Komunikasi, sebuah kegiatan yang sehari-hari kita lakukan baik tanpa sadar ataupun tidak. Sepele memang, komunikasi bisa sesederhana mengangguk dan menggeleng tapi efeknya bisa luar biasa. Sayangnya memang kepribadian dan pandangan orang itu beda-beda. Ada orang-orang yang menganggap diam itu lebih baik, dan sebaliknya. Padahal saya yakin setiap orang pasti ingin dimengerti. Lalu bagaimana orang lain bisa mengerti kalau kamu saja tidak mau berusaha membuat orang lain mengerti. Bahkan psikologpun butuh jawaban kamu untuk mengerti psikologis kamu. So, let's speak up guys. Orang lain tidak akan mengerti dengan sendirinya, jangan berpikir mereka bisa membaca pikiran kamu. Kecuali orang-orang tertentu, ya lain cerita.

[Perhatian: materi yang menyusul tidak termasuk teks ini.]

Lemma grow_value : at_value (with_value new_size b2) = take (Z.to_nat new_size) (at_value b ++ replicate (Z.to_nat new_size) 0).
Proof.
  destruct (value_start_range b Hr) as (Hv & _ & Hv2). pose proof (value_length_range b (rs_ok b Hr)) as Hl.
  assert (at_value b = take (Z.to_nat (at_value_length b)) (drop (Z.to_nat (value_start b)) b)) as Eb.
  { unfold at_value, value_start. destruct (Z.eqb_spec (at_value_length b) 0) as [->|]; done. }
  assert (length (at_value b) = Z.to_nat (at_value_length b)) as El by (rewrite Eb, length_take, length_drop; unfold zlen in *; lia).
  unfold at_value at 1. rewrite with_value_length. unfold at_value_offset at 1. rewrite with_value_fld by lia. fold (at_value_offset b2). rewrite Hvo.
  pose proof (grow_agree (Z.to_nat kept) (Z.to_nat (value_start b))) as Ha. unfold kept in Ha.
  destruct (Z_le_gt_dec new_size (at_value_length b)) as [Hle|Hgt].
  - replace (at_value_length b `min` new_size) with new_size in Ha by lia. rewrite Ha by lia. rewrite take_app_le by lia. rewrite Eb, take_take. f_equal. lia.
  - replace (at_value_length b `min` new_size) with (at_value_length b) in Ha by lia.
    replace (Z.to_nat new_size) with (Z.to_nat (at_value_length b) + Z.to_nat (new_size - at_value_length b))%nat by lia.
    rewrite <- take_take_drop, Ha by lia. rewrite drop_drop. replace (Z.to_nat (value_start b) + Z.to_nat (at_value_length b))%nat with (Z.to_nat (value_start b + at_value_length b)) by lia.
    rewrite grow_clear, <- Eb by lia. rewrite take_app_ge by lia. f_equal. rewrite take_replicate. f_equal. lia.
Qed.

Lemma with_value_bytes : bytes (with_value new_size b2).
Proof.
  unfold with_value. apply upd_bytes; [apply le_bytes_bytes|]. destruct (_ <? _); [|done]. apply upd_bytes; [|done]. apply Forall_replicate. lia.
Qed.
Lemma grow_same : same_attr b (with_value new_size b2).
Proof.
  destruct (value_start_range b Hr) as (Hv & _ & Hv2). pose proof (value_length_range b (rs_ok b Hr)).
  apply (agree_same (Z.to_nat (value_start b + kept))); [done|apply grow_agree|unfold kept; lia..].
Qed.

Lemma grow_ok : resident_ok (with_value new_size b2).
Proof.
  destruct (value_start_range b Hr) as (Hv & _ & Hv2). pose proof (rs_ok b Hr) as Hb. pose proof (value_length_range b Hb). destruct grow_same as [Et _ En _ Ers].
  assert (at_name_offset (with_value new_size b2) = at_name_offset b) as Eo.
  { apply (agree_fld (Z.to_nat (value_start b + kept))); [apply grow_agree|unfold kept; lia..]. }
  assert (at_value_offset (with_value new_size b2) = value_start b) as Evo by (unfold at_value_offset; by rewrite with_value_fld by lia).
  assert (attr_ok (with_value new_size b2)) as Hok.
  { split; rewrite ?grow_zlen, ?Et, ?En, ?Eo, ?Evo, ?with_value_length; try done; [apply with_value_bytes|unfold resident_end; lia|unfold at_length; rewrite with_value_fld by lia; done|apply Hb|].
    destruct (rs_name b Hr) as [?|[-> ?]]; [by left|right; lia]. }
  pose proof (name_end_range _ Hok) as Hn. pose proof (rs_name b Hr) as Hbn. split; [done|by rewrite Ers; apply Hr|..]; unfold value_start at 1; rewrite with_value_length, Evo.
  - destruct (new_size =? 0); [|by apply Hr]. pose proof (name_length_range _ Hok). lia.
  - rewrite Eo, En in *. destruct Hbn as [?|[? ?]]; [by left|right]. split; [done|]. destruct (new_size =? 0); lia.
Qed.
End grow.

(** ** The record *)

Section value_resize.
Context (h0 h1 : list Z) (inst : Z) (h2 : list Z) (a1 : list (list Z)) (a2 : list (list Z)) (eb : list Z).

Lalu apakah perbedaan itu akan jadi masalah? Lagi-lagi ini kondisional, kalau kamu bahas perbedaan agama di pernikahan ya itu mungkin akan jadi masalah, buat sebagian besar orang. Tapi lagi-lagi kita bahas perbedaan secara general aja, bukan hal-hal prinsipil seperti itu. Misalnya, kalau bicara harusnya mungkin kita akan berpikir bahwa semua orang indonesia suka makan nasi. Nah kamu gak bisa bicara harusnya, inget bahwa setiap orang punya pikiran, pandangan dan kepercayaan masing-masing. Mungkin ada orang yang suka makan nasi, baik dengan alasan sekedar tidak suka atau bisa juga alasan kesehatan. Lalu apa ini akan jadi masalah? ya enggak juga, perbedaan ada bukan untuk dipermasalahkan tapi untuk ditoleransi kan. Toh setiap individu punya hak kebebasan masing-masing, entah kebebasan apapun itu. Selama tidak mengganggu dan merugikan hak orang lain, ya udah perbedaan itu hal biasa.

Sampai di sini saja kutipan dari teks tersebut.